Spielman earned the prize for his groundbreaking developments in a technique called smoothed analysis. In the late 1990s, Spielman and Shang-Hua Teng, Professor of Computer Science at Boston University and a co-recipient of the prize, recognized the power in developing a new method of analyzing programs that is distinct from the more traditional methods, such as “worst case analysis” and “average case analysis”.
These methods are designed to test the speed of programs and their failure modes. “Worst case analysis” easily exposes problem¬atic inputs, but handles them poorly, and “average case analysis” inputs are purely random.

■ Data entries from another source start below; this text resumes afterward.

(** Steps that are none of a call: the events of calls and the calls stay, jobs grow, the table
    shrinks. *)
Lemma other_ok x x' :
  executor_ok x → px_calls x' = px_calls x → px_active x' = px_active x → jobs_grow x x' →
  (∀ i, events_of i x' = events_of i x) →
  (∀ t v, px_running x' !! t = Some v → px_running x !! t = Some v) → executor_ok x'.
Proof.
  intros [Hcalls Hno Hact Hrun] Ec Ea Hg Hev Hr. split; rewrite ?Ec, ?Ea; [|by intros; rewrite Hev; auto|done|eauto].
  intros i c p Hi. rewrite Hev. destruct (Hcalls _ _ _ Hi) as [? ?]. split; [done|]. by eapply phase_ok_grow.
Qed.
Lemma cancel_ok step_id x : executor_ok x → executor_ok (cancel step_id x).2.
Proof.
  intros Hok. unfold cancel. destruct (find _ _) as [[task t]|]; [|done]. cbn [snd].
  set (x1 := set_running _ x). match goal with |- executor_ok (publish_status _ ?y) => set (x2 := y) end.
  assert (px_calls x2 = px_calls x ∧ px_active x2 = px_active x ∧ px_running x2 = delete task (px_running x) ∧
    px_events x2 = px_events x ∧ jobs_grow x1 x2) as (E1 & E2 & E3 & E4 & Hg).
  { subst x2. unfold job_is_queued. destruct (jb_state <$> px_jobs x1 !! rt_job t) as [[]|] eqn:Es;
      rewrite ?andb_false_r, ?andb_true_r; try (split_and!; [done..|by apply jobs_grow_refl]).
    destruct (negb _); (split_and!; [done..|]); [|by apply jobs_grow_refl]. by eapply jobs_grow_state. }
  apply (other_ok x); try done.
  - intros i. rewrite events_publish. cbn. unfold events_of. by rewrite E4, app_nil_r.
  - cbn. rewrite E3. intros k v Hk. destruct (decide (k = task)) as [->|?]; [by rewrite dict_lookup_delete_eq in Hk|].
    by rewrite dict_lookup_delete_ne in Hk.
Qed.
Lemma execute_ok is_file c x : executor_ok x → executor_ok (execute is_file c x).
Proof.
  intros [Hcalls Hno Hact Hrun]. split; cbn [execute set_calls px_calls px_active px_running].
  - intros i ci p Hi. change (events_of i (execute is_file c x)) with (events_of i x).
    destruct (decide (i < length (px_calls x))) as [Hlt|Hge].
    + rewrite lookup_app_l in Hi by done. destruct (Hcalls _ _ _ Hi) as [? ?]. split; [done|].
      by apply (phase_ok_grow i ci p x); [apply jobs_grow_refl|].
    + rewrite lookup_app_r in Hi by lia. rewrite Hno by lia.
      apply list_lookup_singleton_Some in Hi as [_ [= <- <-]]. by destruct is_file.
  - intros i Hi. rewrite length_app in Hi. cbn in Hi. apply Hno. lia.
  - rewrite Hact, counted_app, counted_cons. change (counted_calls []) with 0%Z.
    destruct is_file; cbn [snd is_counted Z.b2z]; lia.
  - intros t v Ht. destruct (Hrun t v Ht) as (i & ci & p & Hi & ?). exists i, ci, p. split; [|done].
    by apply lookup_app_l_Some.
Qed.
Lemma executor_step_ok x x' : executor_step x x' → executor_ok x → executor_ok x'.
Proof.
  intros Hs Hok. destruct Hs as [is_file c x|i c p p' x x' Hi Hs|i c j st x Hi Hj Hst|j x Hj Hb|j e x Hj He|step_id x|x].
  - by apply execute_ok.
  - by eapply call_step_ok.
  - apply (call_ok i c (Waiting j) _ x x []); try done; [by apply jobs_grow_refl| | |cbn; lia|].
    + intros k. by destruct (decide _); rewrite app_nil_r.
    + right; by left.
    + intros t v Ht. right. split; [done|]. by left.
  - apply (other_ok x); try done. by eapply jobs_grow_state.
  - apply (other_ok x); try done. by eapply jobs_grow_state.
  - by apply cancel_ok.
  - by apply (other_ok x); try done; apply jobs_grow_refl.
Qed.
Lemma executor_reachable_ok n b x : rtc executor_step (new_executor n b) x → executor_ok x.
Proof.
  revert x. apply rtc_ind_r; [|intros; by eapply executor_step_ok].
  split; [by intros ? ? ?|done|done|by intros ? ?].
Qed.
(** Flushing the queue loses nothing. Every pending record is offered to the transport once, in
    the order of insertion; afterwards the table has the same rows in the same order, each pending
    one acknowledged if the transport accepted it, else still pending with one retry more, and no
    other row touched. The report counts the accepted as uploaded and as acked, and lists each
    rejected one with its reason; whatever the transport does, the phase does not raise. *)
Theorem flush_accounts (w : Reconciler U) (report : ReconcileReport) (Hq : queue_ok (rc_queue w)) :
  let os := (outcomes (rc_upload_fn w) (list_pending (rc_queue w)) (rc_uploader w)).1 in
  oc_record <$> os = list_pending (rc_queue w)
  ∧ ∃ q, flush_upload_queue report w
    = (Ok (advance report None (Some (rr_uploaded report + accepted_count os)%Z)
             (Some (rr_acked report + accepted_count os)%Z) None None
             (Some (rr_quarantined report + Z.of_nat (length (rejected os)))%Z) None None
             (Some (rr_quarantine report ++ rejected os))),
       set_queue q (set_uploader (outcomes (rc_upload_fn w) (list_pending (rc_queue w)) (rc_uploader w)).2 w))
    ∧ queue_ok q
    ∧ uq_rows q = settled (uq_retention (rc_queue w)) os <$> uq_rows (rc_queue w)
    ∧ (∀ r, r ∈ uq_rows (rc_queue w) →
        match outcome_of os r with
        | Some o => oc_record o = r ∧ ur_state r = StPending
        | None => ur_state r ≠ StPending
        end).
Proof.
  cbn zeta. split; [apply outcomes_records|].
  destruct (flush_spec w report Hq) as (q & Hrun & Hq' & Hrows). exists q. split_and!; [done..|].
  intros r Hr. pose proof (outcomes_records (rc_upload_fn w) (list_pending (rc_queue w)) (rc_uploader w)) as Hos.
  destruct (outcome_of _ r) as [o|] eqn:E.
  - apply List.find_some in E as [Ho%list_elem_of_In E%Z.eqb_eq].
    assert (oc_record o ∈ list_pending (rc_queue w)) as Hin by (rewrite <- Hos; by apply list_elem_of_fmap_2).
    apply pending_row in Hin as [Hin ?]. assert (oc_record o = r) as <- by by apply (has_id_row (rc_queue w)). done.
  - intros Hst. assert (r ∈ list_pending (rc_queue w)) as Hin.
    { apply elem_of_select. split; [done|]. by apply bool_decide_eq_true. }
    rewrite <- Hos in Hin. apply list_elem_of_fmap in Hin as (o & -> & Ho%list_elem_of_In).
    pose proof (List.find_none _ _ E o Ho) as Hne. cbn in Hne. by rewrite Z.eqb_refl in Hne.
Qed.
End flush.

The method of smooth analysis uses inputs near the “worst case,” and perturbs them, which, in essence, smoothes the region of inputs in accordance with its surroundings. This new method of analyzing computer programs has proven to be very effective, emulating reality more closely than either of the previous two methods.
The initial purpose of smoothed analysis was to analyze the simplex algorithm, which it accomplished with much success. Now, smoothed analysis is used in machine learning, optimization, clas¬sical mathematics, linear algebra, and numerous other disciplines. The technique is of critical importance in the field and frequently referenced in papers.
In addition to studying smoothed analysis, Spielman also researches and teaches spectral graph theory.